You wouldnt necessarily be entitled to less if you don’t pay the mortgage no, if your share of capital remains tied up in the property. It’s like she has benefit of use of the house while you don’t and your capital is tied up therefore you’d be due the % capital regardless of who pays mortgage

that’s how a mesher works

whether you get 50% is all part of the financial settlement negotiation as is whether she can kept the house via mesher or not

but based on limited info here re respective earnings and child arrangements a 50% split seems probable

in your shoes I would not be agreeing to her keeping the house unless your capital is renegades and you are relinquished from the mortgage as that will significantly hamper your own ability to buy

Reigateforever · 14/10/2022 11:17

Although you both own half, the person who looks after your child the most, has the heaviest burden. It is sad this is never taken really into account, as they have to juggle illness, doctors, school holidays and job opportunities not counting social life.
have made it very clear this is not the case sounds you have already made your new life with another.

millymollymoomoo · 14/10/2022 11:31

Reigate you are just jumping to conclusions and also ignoring that child arrangements will be 50:50 do the ex wont be juggling anymore then op

John90 · 14/10/2022 14:17

I have not moved on at all and done plan to move on anytime soon, I mean I’ll never say never but right now everything is to fresh for me to even think about that.

all childcare will be 50/50, each party will share the same responsibility.

OP posts:
Krissss · 14/09/2023 00:27

So speaking as a family lawyer who has often seen this situaution.
It is usually a temporary solution for about 12 months to avoid a quick sale while children adjust to new arrangements.
Paying rent and 50% of mortgage is unfair to the renter.
Paying 0% towards the mortgage is usually unfair.
Paying 0% towards the mortgage may result in negative post separation relationship and lead to default and bad credit rating.
Rental accomodation is usually inferior to the matrimonail house.
If you both have equal bargaining power try this.
Work out the rental value of the matrimonial home.
Reduct the mortgage to the minimum the bank will allow.
One party rents a suitable house, that can accomodate the children and that the children will like enough to stay overnight.
The rental cost and the mortgage cost are combined and each party pays half or the savings are used to pay it all.

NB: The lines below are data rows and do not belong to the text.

(** X16.  The abbreviations ['lin'], ['log'] and ['exp'] make the scaler
    of the full name; and a type that is none of ['lin'], ['linear'],
    ['log'], ['logarithmic'] makes the exponential scaler: an unknown type
    is not refused, it is read as ['exponential']. *)
Theorem Scaler_type_dispatch
  (inputStart inputEnd outputStart outputEnd : num) (clip : bool)
  (base : num) :
  Scaler.new inputStart inputEnd outputStart outputEnd clip "lin" base
  = Scaler.new inputStart inputEnd outputStart outputEnd clip "linear" base
  /\ Scaler.new inputStart inputEnd outputStart outputEnd clip "log" base
     = Scaler.new inputStart inputEnd outputStart outputEnd clip
         "logarithmic" base
  /\ Scaler.new inputStart inputEnd outputStart outputEnd clip "exp" base
     = Scaler.new inputStart inputEnd outputStart outputEnd clip
         "exponential" base
  /\ forall (type : string) (inputValue : num),
      type <> "lin" -> type <> "linear" ->
      type <> "log" -> type <> "logarithmic" ->
      Scaler.process
        (Scaler.new inputStart inputEnd outputStart outputEnd clip type base)
        inputValue
      = Scaler.process
          (Scaler.new inputStart inputEnd outputStart outputEnd clip
             "exponential" base)
          inputValue.
Proof.
  split; [ reflexivity | split; [ reflexivity | split; [ reflexivity | ] ] ].
  intros type x H1 H2 H3 H4.
  destruct (String.eqb_spec type "exp") as [-> | H5]; [ reflexivity | ].
  unfold Scaler.new, Scaler.init, Scaler.process, Scaler.degenerate,
    Scaler.linear.
  cbn [Scaler.type Scaler.base Scaler.inputRange Scaler.outputRange
       Scaler.inputMin Scaler.inputMax Scaler.logBase Scaler.clip
       Scaler.inputStart Scaler.inputEnd Scaler.outputStart
       Scaler.outputEnd].
  rewrite (normalise_type_other type H1 H3 H5).
  apply String.eqb_neq in H2, H4. rewrite H2, H4. reflexivity.
Qed.

End ScalerType.

Lemma Scaler_type_dispatch_witness :
  Scaler.process (M := F64.math_nan)
    (Scaler.new (M := F64.math_nan) F64.pos_zero F64.one F64.pos_zero
       F64.two false "cubic" F64.two)
    F64.one
  = Scaler.process (M := F64.math_nan)
      (Scaler.new (M := F64.math_nan) F64.pos_zero F64.one F64.pos_zero
         F64.two false "exponential" F64.two)
      F64.one.
Proof.
  destruct (Scaler_type_dispatch (M := F64.math_nan)
              F64.pos_zero F64.one F64.pos_zero F64.two false F64.two)
    as (_ & _ & _ & H).
  apply H; discriminate.
Defined.

Section ScalerInit.
Import F64.
Variable M : JSMath f64.
Local Open Scope js_scope.
Local Open Scope string_scope.

(** X17.  What [init] leaves, at the end of the constructor and of [set]:
    a type that is no abbreviation; a base that is [+0] at least, a
    negative base and [-0] being replaced by [+0] (NaN stays); and, when
    neither end of the input range is NaN, [inputMin <= inputMax], with
    both ends of the input range between them, whatever their order. *)
Theorem Scaler_init_bounds (this : Scaler.t f64) :
  let s := Scaler.init this in
  (Scaler.type s <> "lin" /\ Scaler.type s <> "log"
   /\ Scaler.type s <> "exp")
  /\ (is_nan (Scaler.base this) = false ->
      (num_0 <= Scaler.base s) = true
      /\ ((Scaler.base this <= num_0) = true -> Scaler.base s = pos_zero))
  /\ (is_nan (Scaler.inputStart this) = false ->
      is_nan (Scaler.inputEnd this) = false ->
      (Scaler.inputMin s <= Scaler.inputMax s) = true
      /\ (Scaler.inputMin s <= Scaler.inputStart s) = true
      /\ (Scaler.inputStart s <= Scaler.inputMax s) = true
      /\ (Scaler.inputMin s <= Scaler.inputEnd s) = true
      /\ (Scaler.inputEnd s <= Scaler.inputMax s) = true).
Proof.
  intros s. split; [ | split ].
  - subst s. cbn [Scaler.init Scaler.type]. unfold Scaler.normalise_type.
    destruct (String.eqb_spec (Scaler.type this) "lin");
      [ repeat split; discriminate | ].
    destruct (String.eqb_spec (Scaler.type this) "log");
      [ repeat split; discriminate | ].
    destruct (String.eqb_spec (Scaler.type this) "exp");
      [ repeat split; discriminate | auto ].
  - intros Hb. subst s. cbn [Scaler.init Scaler.base].
    cbn [Math_max num_0 js_le number]. split.
    + now apply le_max_l.
    + intros Hle. unfold max. rewrite Hb. cbn [is_nan orb].
      rewrite (SFleb_SFltb_false _ _ Hle).
      destruct (Scaler.base this) as [[]|[]| |[] m e]; reflexivity.
  - intros Hs He. subst s.
    cbn [Scaler.init Scaler.inputMin Scaler.inputMax Scaler.inputStart
         Scaler.inputEnd Math_max Math_min js_le number].
    assert (H1 := min_le_l _ _ Hs He). assert (H2 := min_le_r _ _ Hs He).
    assert (H3 := le_max_l _ _ Hs He). assert (H4 := le_max_r _ _ Hs He).
    repeat split; trivial. eapply SFleb_trans; eassumption.
Qed.

Lemma Scaler_assign_reads (attributes : list (Scaler.attribute f64))
  (this this' : Scaler.t f64) :
  Scaler.inputStart this = Scaler.inputStart this' ->
  Scaler.inputEnd this = Scaler.inputEnd this' ->
  Scaler.outputStart this = Scaler.outputStart this' ->
  Scaler.outputEnd this = Scaler.outputEnd this' ->
  Scaler.clip this = Scaler.clip this' ->
  Scaler.normalise_type (Scaler.type this)
  = Scaler.normalise_type (Scaler.type this') ->
  max pos_zero (Scaler.base this) = max pos_zero (Scaler.base this') ->
  Scaler.init (fold_left Scaler.assign attributes this)
  = Scaler.init (fold_left Scaler.assign attributes this').
Proof.
  revert this this'. induction attributes as [|a rest IH]; intros this this'.
  - intros H1 H2 H3 H4 H5 H6 H7. unfold Scaler.init. cbn [fold_left].
    cbn [Math_max num_0 number]. now rewrite H1, H2, H3, H4, H5, H6, H7.
  - intros H1 H2 H3 H4 H5 H6 H7. cbn [fold_left].
    apply IH; destruct a; simpl; trivial.
Qed.

(** X18.  Two calls of [set] in a row leave a Scaler as one call with the
    attributes of the first followed by those of the second does: the type
    and the base [init] has rewritten are left as they are by the next
    [init]. *)
Theorem Scaler_set_twice (this : Scaler.t f64)
  (attributes1 attributes2 : list (Scaler.attribute f64)) :
  Scaler.set (Scaler.set this attributes1) attributes2
  = Scaler.set this (attributes1 ++ attributes2).
Proof.
  unfold Scaler.set. rewrite fold_left_app.
  apply Scaler_assign_reads; try reflexivity.
  - cbn [Scaler.init Scaler.type]. apply normalise_type_twice.
  - cbn [Scaler.init Scaler.base Math_max num_0 number]. apply max_max_l.
Qed.

End ScalerInit.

If you can negotiate better than that good luck.
If the children are young and a parent can't work or earn much then the other will usually contribute more than half.
For custody reasons it is usually best to stay in the house

Separation
LemonTT · 14/09/2023 09:37

The decision on whether to sell the house will come at the end of a process involving mutual discussions, mediation, legal advice and court. How much you do of that on your own will be determined by how reasonable you both are and whether you both can listen and act on advice.

Trying to force a decision to sell on the other party before you have sat down to discuss disclosure and needs just leads to stalemate. Worse it sows the seeds of acrimony.

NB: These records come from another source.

Lemma pairs_perm (l l' : list A) :
  Permutation l l' -> ForallOrdPairs R l -> ForallOrdPairs R l'.
Proof.
  induction 1 as [|x l l' Hp IH|x y l|l l' l'' Hp1 IH1 Hp2 IH2]; intros H.
  - exact H.
  - inversion H as [|? ? Hx Hl]; subst. constructor.
    + eapply Permutation_Forall; eassumption.
    + apply IH, Hl.
  - inversion H as [|? ? Hy Hl]; subst.
    inversion Hl as [|? ? Hx Hl']; subst.
    inversion Hy as [|? ? Hyx Hyl]; subst.
    constructor; [constructor; [apply R_sym, Hyx | exact Hx]|].
    constructor; assumption.
  - apply IH2, IH1, H.
Qed.

Lemma pairs_nth (l : list A) :
  ForallOrdPairs R l ->
  forall p q a b, p <> q ->
    nth_error l p = Some a -> nth_error l q = Some b -> R a b.
Proof.
  induction 1 as [|x l Hx Hl IH]; intros p q a b Hpq Ha Hb.
  - destruct p; discriminate Ha.
  - rewrite Forall_forall in Hx.
    destruct p as [|p], q as [|q]; simpl in Ha, Hb.
    + congruence.
    + injection Ha as <-. apply Hx. eapply nth_error_In, Hb.
    + injection Hb as <-. apply R_sym, Hx. eapply nth_error_In, Ha.
    + eapply IH; [|eassumption|eassumption]. congruence.
Qed.
End Pairs.

Section WindowFacts.
Variable minutes : list Q.
Hypothesis minutes_ascending : ascending minutes.
Hypothesis minutes_numbers : Forall representable minutes.

Let n := length minutes.

(** The window loop stops inside the series, on a minute within the window
    when it moved at all, and just before a minute beyond the window. *)
Lemma extendWindow_spec (endMinute : Num) (fuel j0 : nat) :
  (j0 < n)%nat -> (n <= j0 + 1 + fuel)%nat ->
  let j := extendWindow fuel minutes n endMinute j0 in
  (j0 <= j < n)%nat
  /\ ((j0 < j)%nat -> numLeb (Fin (nth j minutes 0)) endMinute = true)
  /\ ((j + 1 < n)%nat -> numLeb (Fin (nth (j + 1) minutes 0)) endMinute = false).
Proof.
  revert j0. induction fuel as [|f IH]; intros j0 Hj Hf; cbn [extendWindow].
  - split; [lia|]. split; intros; lia.
  - destruct (j0 + 1 <? n)%nat eqn:E1; cbn [andb].
    + destruct (numLeb (Fin (nth (j0 + 1) minutes 0)) endMinute) eqn:E2.
      * apply Nat.ltb_lt in E1.
        destruct (IH (j0 + 1)%nat) as (H1 & H2 & H3); [lia | lia |].
        split; [lia|]. split; [|exact H3].
        intros _.
        destruct (Nat.eq_dec (extendWindow f minutes n endMinute (j0 + 1)) (j0 + 1))
          as [->|Hne]; [exact E2 | apply H2; lia].
      * split; [lia|]. split; [lia|]. intros _. exact E2.
    + apply Nat.ltb_ge in E1. split; [lia|]. split; intros; lia.
Qed.

(** The end of the window of row [i] is not before the minute of row [i]. *)
Lemma endMinuteOf_start (w : Q) (i : nat) :
  1 <= w -> (i < n)%nat ->
  numLeb (Fin (nth i minutes 0)) (endMinuteOf (nth i minutes 0) w) = true.
Proof.
  intros Hw Hi. apply numLeb_le, endMinuteOf_ge; [|exact Hw].
  rewrite Forall_forall in minutes_numbers.
  apply minutes_numbers, nth_In, Hi.
Qed.

(** A minute beyond the end of a window is greater than one within. *)
Lemma beyond_within (e : Num) (x y : Q) :
  numLeb (Fin x) e = true -> numLeb (Fin y) e = false -> x < y.
Proof.
  intros Hx Hy. apply Qnot_le_lt. intros L.
  assert (T : numLe (Fin y) e).
  { apply (@numLe_trans (Fin y) (Fin x) e); [exact L | apply numLeb_le, Hx]. }
  apply numLeb_le in T. congruence.
Qed.
Lemma plain_text_health_is_shown_witness :
  local (after (@checkHealth MemStorage sample_runtime (answers 200 "OK" "OK"))
           (mount Health.initial (world_of ∅ [])))
  = Health.mk (Some (VStr "OK")) (Some (VStr "N/A")) false None.
Proof.
  apply (@plain_text_health_is_shown MemStorage sample_runtime (answers 200 "OK" "OK")
           (mount Health.initial (world_of ∅ []))
           (Response.mk 200 "OK" (inr "OK")) "OK" syntax_error).
  - intros request. reflexivity.
  - reflexivity.
  - discriminate.
  - reflexivity.
  - reflexivity.
Defined.

(** X25. Once the provider has initialised, and after any logins and
    logouts, the effect of [MyFavorites] does what [fetchFavorites] does
    with the token of the session when the visitor is authenticated;
    otherwise it issues no request, empties the list, turns [loading] off
    and shows "You must be logged in to view your favorites.". *)
Theorem favorites_effect_follows_the_session
    {S0 S : Type} (LS : LocalStorage S0) (R : JSRuntime)
    (network : Request -> FetchOutcome)
    (w0 : World S0) (ts : list Transition) (w : World (S * Favorites.t)) :
  let a := auth (after_all ts (after initialize w0)) in
  let w' := after (Favorites_effect network a) w in
  if isAuthenticated a then
    Favorites_effect network a w = fetchFavorites network (AuthState.token a) w /\
    truthy_token (AuthState.token a) = true
  else
    issued w' = issued w /\
    local w'
    = Favorites.mk (VArr []) false
        (Some (VStr "You must be logged in to view your favorites.")).
Proof.
  simpl. unfold after at 3, Favorites_effect, local.
  rewrite loaded_after_initialize.
  destruct (isAuthenticated _) eqn:Hauth; simpl.
  - split; [reflexivity |]. unfold isAuthenticated in Hauth.
    apply andb_prop in Hauth as [Htoken _]. exact Htoken.
  - unfold Favorites_setError, Favorites_setLoading, setFavoriteSongs, set_local.
    run. auto.
Qed.

Lemma without_ids_lookup (userData : list (string * value)) (k : string) :
  assoc k (without_ids userData)
  = if String.eqb k "id" || String.eqb k "patronId" then VUndefined
    else assoc k userData.
Proof.
  induction userData as [| [k' v] rest IH]; simpl.
  - destruct (_ || _); reflexivity.
  - destruct (String.eqb k' "id") eqn:Hid; simpl.
    + rewrite IH. apply String.eqb_eq in Hid. subst k'.
      destruct (String.eqb k "id") eqn:Hk; reflexivity.
    + destruct (String.eqb k' "patronId") eqn:Hpid; simpl.
      * rewrite IH. apply String.eqb_eq in Hpid. subst k'.
        destruct (String.eqb k "patronId") eqn:Hk;
          [rewrite orb_true_r; reflexivity | reflexivity].
      * destruct (String.eqb k k') eqn:Hkk; [| exact IH].
        apply String.eqb_eq in Hkk. subst k'. rewrite Hid, Hpid. reflexivity.
Qed.

(** X26. [registerUser] posts the form without the frontend's identifiers:
    the object it serialises has neither [id] nor [patronId] whatever the
    caller passed, and every other property has the caller's value. *)
Theorem registerUser_strips_the_identifiers
    {S : Type} (R : JSRuntime) (network : Request -> FetchOutcome)
    (userData : list (string * value)) (w : World S) :
  exists request dataToSend,
    issued (after (registerUser network userData) w) = (issued w ++ [request])%list /\
    req_method request = Some "POST" /\
    req_body request = Some (JSON_stringify dataToSend) /\
    assoc "id" dataToSend = VUndefined /\
    assoc "patronId" dataToSend = VUndefined /\
    forall k, k <> "id" -> k <> "patronId" -> assoc k dataToSend = assoc k userData.
Proof.
  unfold registerUser.
  match goal with
  | |- context [handleRequest network ?url ?options] =>
      exists (config_of url options), (without_ids userData);
      destruct (handleRequest_frame R network url options w)
        as (_ & _ & _ & Hissued & _)
  end.
  split; [exact Hissued |]. split; [reflexivity |]. split; [reflexivity |].
  split; [| split].
  - rewrite without_ids_lookup. reflexivity.
  - rewrite without_ids_lookup. reflexivity.
  - intros k Hid Hpid. rewrite without_ids_lookup.
    apply String.eqb_neq in Hid, Hpid. rewrite Hid, Hpid. reflexivity.
Qed.
(** * display.py: the styled-line decoder, the colour encoder, the frame
      resampler and the playback loop, embedded in Rocq.

    Python values are embedded as follows.
    - [str] is a list of 8-bit code points (the frames are ASCII art with
      ANSI escapes; the only non-ASCII characters that matter to the code
      are the two Latin-1 spaces that [int()] strips).
    - [int] is [Z].
    - [float] is IEEE-754 binary64, through the executable specification
      [spec_float] of the standard library (precision 53, emax 1024).
    - A call that may raise returns [result]: [Ok v] or [Raise e]. *)

From Stdlib Require Import ZArith List Ascii Bool Lia PeanoNat.
From Stdlib Require String.
Import String.StringSyntax.
From Stdlib Require Decimal DecimalString DecimalZ.
From Stdlib Require Import SpecFloat.
From Equations Require Import Equations.
Import ListNotations.

Delimit Scope string_scope with string.
Local Open Scope list_scope.
Local Open Scope Z_scope.

(* ===================================================================== *)
(** * Python built-ins used by display.py                                 *)
(* ===================================================================== *)

Module Py.

(** ** Exceptions and results *)

Inductive exn : Type :=
| IndexError
| ValueError
| OverflowError
| ZeroDivisionError
| KeyboardInterrupt
| OSError.

Inductive result (A : Type) : Type :=
| Ok (a : A)
| Raise (e : exn).
Arguments Ok {A} a.
Arguments Raise {A} e.

Definition bind {A B : Type} (m : result A) (k : A -> result B) : result B :=
  match m with
  | Ok a => k a
  | Raise e => Raise e
  end.

Definition is_ok {A : Type} (m : result A) : bool :=
  match m with Ok _ => true | Raise _ => false end.

(** ** Strings *)

Definition str : Type := list ascii.

Definition lit (s : String.string) : str := String.list_ascii_of_string s.
Arguments lit s%_string.

Definition str_eq_dec : forall a b : str, {a = b} + {a <> b} :=
  list_eq_dec ascii_dec.

Definition str_eqb (a b : str) : bool :=
  if str_eq_dec a b then true else false.

Definition strs_eq_dec : forall a b : list str, {a = b} + {a <> b} :=
  list_eq_dec str_eq_dec.

(** [s.split(sep)] for a one-character separator: never the empty list. *)
Fixpoint split (sep : ascii) (s : str) : list str :=
  match s with
  | [] => [[]]
  | c :: t =>
      if Ascii.eqb c sep then [] :: split sep t
      else match split sep t with
           | h :: r => (c :: h) :: r
           | [] => [[c]]
           end
  end.

(** ["".join(parts)] *)
Definition join (parts : list str) : str := List.concat parts.

(** ** [int(s)] on a string, base 10.

    CPython skips white space at both ends, reads an optional sign and
    then digits, where single underscores may separate digits; anything
    else is a [ValueError].  White space is the ASCII set
    (tab, LF, VT, FF, CR, space) and, below code point 256, NEL (0x85)
    and NBSP (0xA0).  The configurable cap on the number of digits of
    recent CPython versions is not part of the model. *)

Definition is_space (c : ascii) : bool :=
  let n := nat_of_ascii c in
  ((9 <=? n) && (n <=? 13))%nat || (n =? 32)%nat || (n =? 133)%nat || (n =? 160)%nat.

OP your post is vague on where you are in the process. Indeed it implies you haven’t even started to work through the process that would help you and her decide on how assets and child care will be split.

If you haven’t done meditation or disclosure and then taken legal advice you are nowhere near a decision or offer stage. I’d say no to selling and a 50:50 split. And I would tell her to as well. As would a solicitor.

You seem to be way ahead of yourself and building castles in the sky about what the outcome of a divorce will look like for you. Mentally and rationally she isn’t there yet. This is why meditation and legal advice are so important. I think you need it as much as she does.

A 50:50 split is not the starting point or even an inevitable outcome.